None if the user is not found in Shotgun. Otherwise, it returns a dictionary with the following fields: id, type, email, login, name, image, firstname, lastname

Exceptions

class sgtk.util.EnvironmentVariableFileLookupError(var_name, path)[source]

Bases: TankError

Raised when an environment variable specifying a location points to configuration file that doesn’t exist.

Parameters:
  • var_name (str) – Name of the environment variable used.

  • path (str) – Path to the configuration file that doesn’t exist.

with_traceback()

Exception.with_traceback(tb) – set self.__traceback__ to tb and return self.
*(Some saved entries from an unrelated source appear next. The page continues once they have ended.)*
(* ===== verification/Host.v ===== *)
(** * The interface between the user programs and the host

    The calls of the two loaders and of the start-up of the control programs:
    libbpf, netlink, the BPF file system and libc, all outside the
    repository.  As for [Kernel], [hev] lists the calls, [hev_spec] is their
    documented effect on the observable state [hview], [Host] the class of
    systems that answer them and [Dependable] the assumption that a call
    fails only when its documented prerequisites do not hold. *)

From S2P Require Import Prelude Prog.
From stdpp Require Import base tactics numbers list gmap fin_maps.
Local Open Scope Z_scope.

Definition EEXIST : Z := 17.
Definition PATH_MAX : nat := 4096.
Definition XDP_FLAGS_DRV_MODE : Z := 4.
Definition BPF_TC_INGRESS : Z := 1.
Definition BPF_TC_EGRESS : Z := 2.
Definition BPF_TC_F_REPLACE : Z := 1.
Definition SIGUSR1 : Z := 10.
Definition SIGINT : Z := 2.
Definition SIGTERM : Z := 15.

Inductive bpf_prog_type := BPF_PROG_TYPE_XDP | BPF_PROG_TYPE_SCHED_CLS.

(** ** The calls

    A call that sets [errno] returns it with its result.  Programs and maps
    of the object file are addressed by name, as libbpf does; names and paths
    are their bytes. *)

Inductive hev : Type -> Type :=
| IfNameToIndex (name : list Z) : hev Z
| Calloc (n : Z) : hev bool
| SetRlimit : hev Z
| ObjectOpen (filename : list Z) : hev bool
| FindProgram (name : list Z) : hev bool
| ProgramSetType (name : list Z) (type : bpf_prog_type) : hev unit
| ObjectLoad : hev Z
| FindMapFd (name : list Z) : hev Z
| ProgramFd (name : list Z) : hev Z
| ProgArrayUpdate (map_fd key prog_fd : Z) : hev Z
| ProgramPin (name path : list Z) : hev (Z * Z)
| ProgramUnpin (name path : list Z) : hev Z
| XdpAttach (ifindex prog_fd flags : Z) : hev Z
| ObjPin (fd : Z) (path : list Z) : hev (Z * Z)
| ObjGet (path : list Z) : hev Z
| Close (fd : Z) : hev unit
| Unlink (path : list Z) : hev Z
| TcHookDestroy (ifindex attach_point : Z) : hev Z
| TcHookCreate (ifindex attach_point : Z) : hev Z
| TcAttach (ifindex attach_point prog_fd flags : Z) : hev Z
| SigBlock (sigs : list Z) : hev Z
| SigWait (sigs : list Z) : hev (Z * Z)
| SocketUdp : hev Z
| Bind (sock addr port : Z) : hev Z.

(** ** The observable state *)

(** What an object file declares. *)
Record bpf_object := BpfObject { bo_progs : gset (list Z); bo_maps : gset (list Z) }.

(** What a descriptor or a pin refers to: a program or map of the object
    the loader loaded, anything older, or a socket. *)
Inductive kobj := KProg (name : list Z) | KMap (name : list Z) | KOld (n : Z) | KSock.

#[export] Instance kobj_eq_dec : EqDecision kobj.
Proof. solve_decision. Defined.

Record hview := HView {
  h_files : gmap (list Z) bpf_object;   (* object files on disk *)
  h_open : option bpf_object;           (* the object file that is open *)
  h_progs : gmap (list Z) Z;            (* descriptors of the loaded programs *)
  h_maps : gmap (list Z) Z;             (* and maps *)
  h_fds : gmap Z kobj;                  (* open descriptors *)
  h_pins : gmap (list Z) kobj;          (* the BPF file system *)
  h_links : gset Z;                     (* network interfaces *)
  h_names : gmap (list Z) Z;            (* and their names *)
  h_xdp : gmap Z kobj;                  (* XDP program of an interface *)
  h_tc : gmap Z (option kobj);          (* clsact qdiscs and their ingress filter *)
  h_bound : gmap Z Z                    (* bound sockets and their port *)
}.

Definition set_h_open (o : option bpf_object) (v : hview) : hview :=
  let 'HView fl _ p m fd pi l n x t b := v in HView fl o p m fd pi l n x t b.
Definition set_loaded (p m : gmap (list Z) Z) (fd : gmap Z kobj) (v : hview) : hview :=
  let 'HView fl o _ _ _ pi l n x t b := v in HView fl o p m fd pi l n x t b.
Definition set_h_fds (fd : gmap Z kobj) (v : hview) : hview :=
  let 'HView fl o p m _ pi l n x t b := v in HView fl o p m fd pi l n x t b.
Definition set_pins (pi : gmap (list Z) kobj) (v : hview) : hview :=
  let 'HView fl o p m fd _ l n x t b := v in HView fl o p m fd pi l n x t b.
Definition set_xdp (x : gmap Z kobj) (v : hview) : hview :=
  let 'HView fl o p m fd pi l n _ t b := v in HView fl o p m fd pi l n x t b.
Definition set_tc (t : gmap Z (option kobj)) (v : hview) : hview :=
  let 'HView fl o p m fd pi l n x _ b := v in HView fl o p m fd pi l n x t b.
Definition set_bound (b : gmap Z Z) (v : hview) : hview :=
  let 'HView fl o p m fd pi l n x t _ := v in HView fl o p m fd pi l n x t b.

(** [p] and [m] give every program and map of [o] a descriptor in [fd]. *)
Definition loaded (o : bpf_object) (p m : gmap (list Z) Z) (fd : gmap Z kobj) : Prop :=
  dom p = bo_progs o /\ dom m = bo_maps o /\
  map_Forall (λ n d, 0 <= d /\ fd !! d = Some (KProg n)) p /\
  map_Forall (λ n d, 0 <= d /\ fd !! d = Some (KMap n)) m.

(** Both directions: the clsact qdisc itself. *)
Definition clsact : Z := Z.lor BPF_TC_INGRESS BPF_TC_EGRESS.

(** ** The documented effect of the calls *)

(** Pinning the object [x]. *)
Definition pin_spec (x : option kobj) (path : list Z) (v : hview) (r : Z * Z) (v' : hview) : Prop :=
  (r.1 = 0 /\ h_pins v !! path = None /\
   exists k, x = Some k /\ v' = set_pins (<[path := k]> (h_pins v)) v)
  \/ (r.1 <> 0 /\ v' = v /\ (r.2 = EEXIST -> is_Some (h_pins v !! path))).

Definition unpin_spec (path : list Z) (v : hview) (x : Z) (v' : hview) : Prop :=
  (x = 0 /\ is_Some (h_pins v !! path) /\ v' = set_pins (delete path (h_pins v)) v) \/ (x <> 0 /\ v' = v).

(** A new descriptor for [k], or an error. *)
Definition open_spec (k : kobj) (v : hview) (x : Z) (v' : hview) : Prop :=
  0 <= x /\ h_fds v !! x = None /\ v' = set_h_fds (<[x := k]> (h_fds v)) v.

Definition hev_spec {X} (e : hev X) (v : hview) : X -> hview -> Prop :=
  match e in hev X return X -> hview -> Prop with
  | IfNameToIndex name => λ x v', v' = v /\ x = default 0 (h_names v !! name)
  | Calloc _ | FindProgram _ => λ x v', v' = v
  | SetRlimit | ProgArrayUpdate _ _ _ | SigBlock _ => λ x v', v' = v
  | ObjectOpen filename => λ x v',
      (x = true /\ is_Some (h_files v !! filename) /\ v' = set_h_open (h_files v !! filename) v)
      \/ (x = false /\ v' = v)
  | ProgramSetType _ _ => λ _ v', v' = v
  | ObjectLoad => λ x v',
      (x = 0 /\ exists o p m fd, h_open v = Some o /\ h_fds v ⊆ fd /\ loaded o p m fd /\ v' = set_loaded p m fd v)
      \/ (x <> 0 /\ v' = v)
  | FindMapFd name => λ x v', v' = v /\ (h_maps v !! name = Some x \/ x < 0)
  | ProgramFd name => λ x v', v' = v /\ (h_progs v !! name = Some x \/ x < 0)
  | ProgramPin name path => pin_spec (h_progs v !! name ≫= λ fd, h_fds v !! fd) path v
  | ProgramUnpin _ path => unpin_spec path v
  | XdpAttach i fd _ => λ x v',
      (0 <= x /\ i ∈ h_links v /\
       ((fd = -1 /\ v' = set_xdp (delete i (h_xdp v)) v) \/
        (fd <> -1 /\ exists k, h_fds v !! fd = Some k /\ v' = set_xdp (<[i := k]> (h_xdp v)) v)))
      \/ (x < 0 /\ v' = v)
  | ObjPin fd path => pin_spec (h_fds v !! fd) path v
  | ObjGet path => λ x v',
      (exists k, h_pins v !! path = Some k /\ open_spec k v x v') \/ (x < 0 /\ v' = v)
  | Close fd => λ _ v', v' = set_h_fds (delete fd (h_fds v)) v
  | Unlink path => unpin_spec path v
  | TcHookDestroy i point => λ x v',
      (x = 0 /\ is_Some (h_tc v !! i) /\
       v' = set_tc (if point =? clsact then delete i (h_tc v) else <[i := None]> (h_tc v)) v)
      \/ (x <> 0 /\ v' = v)
  | TcHookCreate i _ => λ x v',
      (x = 0 /\ h_tc v !! i = None /\ v' = set_tc (<[i := None]> (h_tc v)) v) \/ (x <> 0 /\ v' = v)
  | TcAttach i point fd _ => λ x v',
      (x = 0 /\ point = BPF_TC_INGRESS /\ is_Some (h_tc v !! i) /\
       exists k, h_fds v !! fd = Some k /\ v' = set_tc (<[i := Some k]> (h_tc v)) v)
      \/ (x <> 0 /\ v' = v)
  | SigWait sigs => λ x v', v' = v /\ (x.1 = 0 -> x.2 ∈ sigs)
  | SocketUdp => λ x v', open_spec KSock v x v' \/ (x < 0 /\ v' = v)
  | Bind sock _ port => λ x v',
      (0 <= x /\ h_fds v !! sock = Some KSock /\ v' = set_bound (<[sock := port]> (h_bound v)) v)
      \/ (x < 0 /\ v' = v)
  end.

Definition host_spec : contract hview := λ X e v x v', @hev_spec X e v x v'.

(** ** Calls that fail only when their prerequisites do not hold *)

Definition hev_dependable {X} (e : hev X) (v : hview) : X -> Prop :=
  match e in hev X return X -> Prop with
  | Calloc _ => λ x, x = true
  | SetRlimit => λ x, x = 0
  | ObjectOpen filename => λ x, is_Some (h_files v !! filename) -> x = true
  | FindProgram name => λ x, forall o, h_open v = Some o -> name ∈ bo_progs o -> x = true
  | ObjectLoad => λ x, is_Some (h_open v) -> x = 0
  | FindMapFd name => λ x, forall fd, h_maps v !! name = Some fd -> x = fd
  | ProgramFd name => λ x, forall fd, h_progs v !! name = Some fd -> x = fd
  | ProgramPin name path => λ x,
      is_Some (h_progs v !! name ≫= λ fd, h_fds v !! fd) -> x.1 = 0 \/ (is_Some (h_pins v !! path) /\ x.2 = EEXIST)
  | ProgramUnpin _ path | Unlink path => λ x, is_Some (h_pins v !! path) -> x = 0
  | XdpAttach i fd _ => λ x, i ∈ h_links v -> fd = -1 \/ is_Some (h_fds v !! fd) -> 0 <= x
  | ObjPin fd path => λ x,
      is_Some (h_fds v !! fd) -> x.1 = 0 \/ (is_Some (h_pins v !! path) /\ x.2 = EEXIST)
  | ObjGet path => λ x, is_Some (h_pins v !! path) -> 0 <= x
  | TcHookDestroy i _ => λ x, is_Some (h_tc v !! i) -> x = 0
  | TcHookCreate i _ => λ x, h_tc v !! i = None -> i ∈ h_links v -> x = 0
  | TcAttach i point fd _ => λ x,
      point = BPF_TC_INGRESS -> is_Some (h_tc v !! i) -> is_Some (h_fds v !! fd) -> x = 0
  | SigBlock _ => λ x, x = 0
  | SigWait sigs => λ x, sigs <> [] -> x.1 = 0
  | SocketUdp => λ x, 0 <= x
  | Bind sock _ _ => λ x, h_fds v !! sock = Some KSock -> 0 <= x
  | _ => λ _, True
  end.

Definition dependable_spec : contract hview :=
  λ X e v x v', @hev_spec X e v x v' /\ @hev_dependable X e v x.

(** ** Hosts *)

Class Host (H : Type) : Type := {
  hdo : forall X, hev X -> H -> X * H;
  hview_of : H -> hview;
  hdo_ok : forall X (e : hev X) (s : H), hev_spec e (hview_of s) (hdo X e s).1 (hview_of (hdo X e s).2)
}.

Class Dependable (H : Type) `{!Host H} : Prop :=
  hdo_dependable : forall X (e : hev X) (s : H), hev_dependable e (hview_of s) (hdo X e s).1.

Section Run.
Context {H : Type} `{!Host H}.

Definition hrun {A} (p : prog hev A) (s : H) : A * H := run hdo p s.

Lemma hrun_wp {A} (p : prog hev A) Q s :
  wp host_spec p Q (hview_of s) -> Q (hrun p s).1 (hview_of (hrun p s).2).
Proof. apply wp_run. intros. apply hdo_ok. Qed.

Lemma hrun_wp_dependable `{!Dependable H} {A} (p : prog hev A) Q s :
  wp dependable_spec p Q (hview_of s) -> Q (hrun p s).1 (hview_of (hrun p s).2).
Proof. apply wp_run. intros. split; [apply hdo_ok|apply hdo_dependable]. Qed.
End Run.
class sgtk.util.ShotgunPublishError(error_message, entity=None)[source]

Bases: TankError

Raised when Toolkit is not able to register a published file in Shotgun.

The original message for the reported error is available in the ‘error_message’ property.

If a published file entity was created before the error happened, it will be available in the ‘entity’ property.

Parameters:
  • error_message (str) – An error message, typically coming from a caught exception.

  • entity (dict) – The Shotgun entity which was created, if any.

with_traceback()

Exception.with_traceback(tb) – set self.__traceback__ to tb and return self.

class sgtk.util.PublishResolveError[source]

Bases: TankError

Base class for all errors relating to resolution of paths from publishes.

with_traceback()

Exception.with_traceback(tb) – set self.__traceback__ to tb and return self.

class sgtk.util.PublishPathNotDefinedError[source]

Bases: PublishResolveError

Exception raised when a publish does not have a path defined for the current operating system platform. It may or may not have publish paths defined on other platforms.

with_traceback()

Exception.with_traceback(tb) – set self.__traceback__ to tb and return self.

class sgtk.util.PublishPathNotSupported[source]

Bases: PublishResolveError

Exception raised when a publish has a path defined but it is using a path definition that cannot be resolved into a local path. This includes for example unsupported url schemes.

with_traceback()

Exception.with_traceback(tb) – set self.__traceback__ to tb and return self.